Estendere i tamponi all’arrivo in Italia anche ai lavoratori nei campi provenienti dall’estero per consentire la raccolta dei 2 miliardi di chili di mele sugli alberi appena iniziata come pure la vendemmia per la quale si stima in Italia una produzione di vino Made in Italy attorno ai 45 milioni di ettolitri. È quanto afferma Coldiretti nel sottolineare che in Trentino Alto Adige dove si produce circa la metà delle mele italiane è stato dato il via libera anche ai test sui lavoratori nei campi provenienti dall’estero che potranno partecipare da subito alle attività di raccolta della frutta e dell’uva messi a rischio dalla mancanza di manodopera qualificata per il blocco delle frontiere per il rischio Covid. In questo modo i lavoratori stranieri che superano il test potranno svolgere le attività di raccolta con la Coldiretti che ha avviato una campagna di comunicazione rivolta alle imprese e agli stessi lavoratori per garantire il rispetto delle regole e tutelare la salute pubblica.
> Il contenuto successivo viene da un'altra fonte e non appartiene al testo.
(* ===== verification/Pengeluaran.v ===== *)
(** * Expenditures: [controllers/PengeluaranController.js]

    An expenditure references a catalogue entry of kind [pengeluaran] and a
    user that has a staff profile, and may carry an evidence file that the
    upload middleware already wrote.  [req_file] is [req.file.filename]
    after [Upload.uploadFile].  Updating with a new file unlinks the old
    one before the row is written; deleting unlinks the row's file. *)

From stdpp Require Import base gmap strings list.
From Stdlib Require Import ZArith QArith Ascii String.
From S2P Require Import Prelude JsValue Validators Schema Store Erd Handler Views Upload.

Local Open Scope Z_scope.
Local Open Scope kape_scope.

Module PengeluaranController.

Definition msg_biaya : string := "biaya_id tidak valid atau bukan tipe pengeluaran".
Definition msg_guru : string := "User (guru) tidak valid".

(** [!mb || mb.jenis_biaya !== 'pengeluaran'] *)
Definition bad_biaya (mb : option master_biaya) : bool :=
  match mb with Some x => bool_decide (b_jenis_biaya x ≠ JPengeluaran) | None => true end.

(** [User.findByPk(id, { include: karyawan })]: the user's staff profile. *)
Definition user_karyawan (s : store) (u : user) : option karyawan :=
  match u_karyawan_id u with Some kid => tbl_find kid (st_karyawan s) | None => None end.

(** [!guruUser || !guruUser.karyawan] *)
Definition find_guru (v : jsval) : M bool :=
  let* u := find_pk st_user v in
  read (λ s, match u with Some u => absent (user_karyawan s u) | None => true end).

Definition evidence_path (filename : string) : string := ("/document/" ++ filename)%string.

(** The include list of the list and create queries. *)
Definition pengeluaran_view (s : store) (k : Z) : json :=
  opt_json (λ g, JsonObj (pengeluaran_fields k g ++
    [("user", opt_json (λ uid, opt_json (λ u, JsonObj (user_fields uid u ++
        [("karyawan", opt_json (λ kr, JsonObj [("nama", JsonStr (kr_nama kr));
                                              ("posisi", JsonStr (kr_posisi kr))])
                                (user_karyawan s u))])) (tbl_find uid (st_user s)))
               (g_user_id g));
     ("masterBiaya", opt_json (λ bid, opt_json (λ b, JsonObj
        [("nama_biaya", JsonStr (b_nama_biaya b));
         ("jenis_biaya", JsonStr (jenis_str (b_jenis_biaya b)))]) (tbl_find bid (st_master_biaya s)))
        (g_biaya_id g))]))
    (tbl_find k (st_pengeluaran s)).

(** [exports.createPengeluaran] *)
Definition createPengeluaran (b : req_body) (req_file : option string) : M reply :=
  let deskripsi := field b "deskripsi" in
  let jumlah := field b "jumlah" in
  let tgl_pengeluaran := field b "tgl_pengeluaran" in
  let biaya_id := field b "biaya_id" in
  let guruId := field b "user_id" in
  guard (negb (truthy deskripsi) || is_undefined jumlah || negb (truthy tgl_pengeluaran)
         || negb (truthy biaya_id) || negb (truthy guruId))
        (fail_reply 400 "deskripsi, jumlah, tgl_pengeluaran, biaya_id, dan user_id (guru) wajib diisi") ;;
  guard (negb (regex_test date_regex tgl_pengeluaran))
        (fail_reply 400 "Format tanggal harus YYYY-MM-DD") ;;
  let jumlahFloat := parseFloat jumlah in
  guard (negb (num_positive jumlahFloat)) (fail_reply 400 "jumlah harus berupa angka positif") ;;
  let* mb := find_pk st_master_biaya biaya_id in
  guard (bad_biaya mb) (fail_reply 400 msg_biaya) ;;
  let* bad := find_guru guruId in
  guard bad (fail_reply 400 msg_guru) ;;
  let buktiPath := match req_file with Some fn => JStr (evidence_path fn) | None => JNull end in
  let* desk := col (text_col deskripsi) in
  let* c := col (decimal_col (JNum jumlahFloat)) in
  let* tgl := col (date_col tgl_pengeluaran) in
  let* bid := col (int_col (JNum (parseInt biaya_id))) in
  let* uid := col (int_col (JNum (parseInt guruId))) in
  let* bukti := col (opt_varchar_col 255 buktiPath) in
  let* k := create (mk_pengeluaran desk c tgl bukti (Some bid) (Some uid)) in
  let* v := view (λ s, pengeluaran_view s k) in
  ret (ok_reply 201 "Pengeluaran berhasil dibuat" v).

Definition createPengeluaran_handler (b : req_body) (req_file : option string)
    : store → reply * store :=
  run_handler "Gagal membuat pengeluaran" (createPengeluaran b req_file).

(** [exports.updatePengeluaran] *)
Definition updatePengeluaran (id : jsval) (b : req_body) (req_file : option string) : M reply :=
  let deskripsi := field b "deskripsi" in
  let jumlah := field b "jumlah" in
  let tgl_pengeluaran := field b "tgl_pengeluaran" in
  let newBiayaId := field b "biaya_id" in
  let newGuruId := field b "user_id" in
  let* found := find_pk st_pengeluaran id in
  match found with
  | None => halt (fail_reply 404 "Pengeluaran tidak ditemukan")
  | Some g =>
    (if truthy newBiayaId then
       let* mb := find_pk st_master_biaya newBiayaId in guard (bad_biaya mb) (fail_reply 400 msg_biaya)
     else ret tt) ;;
    (if truthy newGuruId then
       let* bad := find_guru newGuruId in guard bad (fail_reply 400 msg_guru)
     else ret tt) ;;
    guard (negb (is_undefined jumlah) && negb (num_positive (parseFloat jumlah)))
          (fail_reply 400 "jumlah harus berupa angka positif") ;;
    let updatedJumlah := if is_undefined jumlah then decimal_val (g_jumlah g)
                         else JNum (parseFloat jumlah) in
    guard (truthy tgl_pengeluaran && negb (regex_test date_regex tgl_pengeluaran))
          (fail_reply 400 "Format tanggal invalid") ;;
    let* bukti :=
      match req_file with
      | Some fn =>
          (match g_bukti_pengeluaran g with Some old => unlink_if_exists old | None => ret tt end) ;;
          col (opt_varchar_col 255 (JStr (evidence_path fn)))
      | None => ret (g_bukti_pengeluaran g)
      end in
    let* k := col (pk_of id) in
    let* desk := if truthy deskripsi then col (text_col deskripsi) else ret (g_deskripsi g) in
    let* c := col (decimal_col updatedJumlah) in
    let* tgl := if truthy tgl_pengeluaran then col (date_col tgl_pengeluaran)
                else ret (g_tgl_pengeluaran g) in
    let* bid := if truthy newBiayaId then col (Some <$> int_col (JNum (parseInt newBiayaId)))
                else ret (g_biaya_id g) in
    let* uid := if truthy newGuruId then col (Some <$> int_col (JNum (parseInt newGuruId)))
                else ret (g_user_id g) in
    save k (mk_pengeluaran desk c tgl bukti bid uid) ;;
    let* v := view (λ s, pengeluaran_view s k) in
    ret (ok_reply 200 "Pengeluaran berhasil di‐update" v)
  end.

Definition updatePengeluaran_handler (id : jsval) (b : req_body) (req_file : option string)
    : store → reply * store :=
  run_handler "Gagal update pengeluaran" (updatePengeluaran id b req_file).

(** [SUM(jumlah)] in hundredths. *)
Definition sum_jumlah (t : table pengeluaran) : Z :=
  foldr Z.add 0 (map (λ p, g_jumlah p.2) (tbl_list t)).

(** [exports.countPengeluaran] *)
Definition countPengeluaran : M reply :=
  let* total := view (λ s, JsonNum (sum_jumlah (st_pengeluaran s) # 100)) in
  ret (mk_reply 200 (JsonObj [("success", JsonBool true); ("total", total)])).

Definition countPengeluaran_handler : store → reply * store :=
  run_handler "Gagal menghitung total pengeluaran" countPengeluaran.

(** [exports.getAllPengeluaran] *)
Definition getAllPengeluaran : M reply :=
  list_all (λ s, JsonArr (map (λ p, pengeluaran_view s p.1) (tbl_list (st_pengeluaran s)))).

Definition getAllPengeluaran_handler : store → reply * store :=
  run_handler "Gagal mengambil data" getAllPengeluaran.

(** [Pengeluaran.findByPk(id, { include: [{ model: User, as: 'user' }] })]:
    the whole user row, its [password] column included. *)
Definition pengeluaran_user_view (s : store) (k : Z) : json :=
  opt_json (λ g, JsonObj (pengeluaran_fields k g ++
    [("user", opt_json (λ uid, include_row user_fields (st_user s) uid) (g_user_id g))]))
    (tbl_find k (st_pengeluaran s)).

(** [exports.getPengeluaranById] *)
Definition getPengeluaranById (id : jsval) : M reply :=
  get_by_id st_pengeluaran id pengeluaran_user_view "Data tidak ditemukan".

Definition getPengeluaranById_handler (id : jsval) : store → reply * store :=
  run_handler "Gagal mengambil detail" (getPengeluaranById id).

(** [exports.deletePengeluaran] *)
Definition deletePengeluaran (id : jsval) : M reply :=
  let* found := find_pk st_pengeluaran id in
  match found, pk_of id with
  | Some g, Some k =>
      (match g_bukti_pengeluaran g with Some p => unlink_if_exists p | None => ret tt end) ;;
      destroy (A:=pengeluaran) k ;;
      ret (msg_reply "Data terhapus")
  | _, _ => halt (fail_reply 404 "Data tidak ditemukan")
  end.

Definition deletePengeluaran_handler (id : jsval) : store → reply * store :=
  run_handler "Gagal menghapus" (deletePengeluaran id).

End PengeluaranController.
Una esperienza che – sottolinea la Coldiretti – va estesa a tutte le regioni per consentire le attività di raccolta nel rispetto di tutte le garanzia di sicurezza. Da nord a sud della Penisola la vendemmia parte tradizionalmente con le uve Pinot e Chardonnay in un percorso che si conclude a novembre con le uve di Aglianico e Nerello su 658mila ettari coltivati a livello nazionale ed un impiego di circa 180mila lavoratori stagionali attivando un motore economico che vale almeno 11 miliardi. Ma per salvare le produzioni Made in Italy occorre soprattutto dare la possibilità a percettori di ammortizzatori sociali, studenti e pensionati italiani di poter lavorare nei campi attraverso una radicale semplificazione del voucher “agricolo” che interesserebbe almeno 25mila italiani in un momento in cui tanti lavoratori sono in cassa integrazione e le fasce più deboli della popolazione sono in difficoltà. “L’Italia non può permettersi di perdere le grandi opportunità di lavoro che vengono da uno dei settori più dinamici dell’economia”, avverte il presidente di  Coldiretti, Ettore Prandini.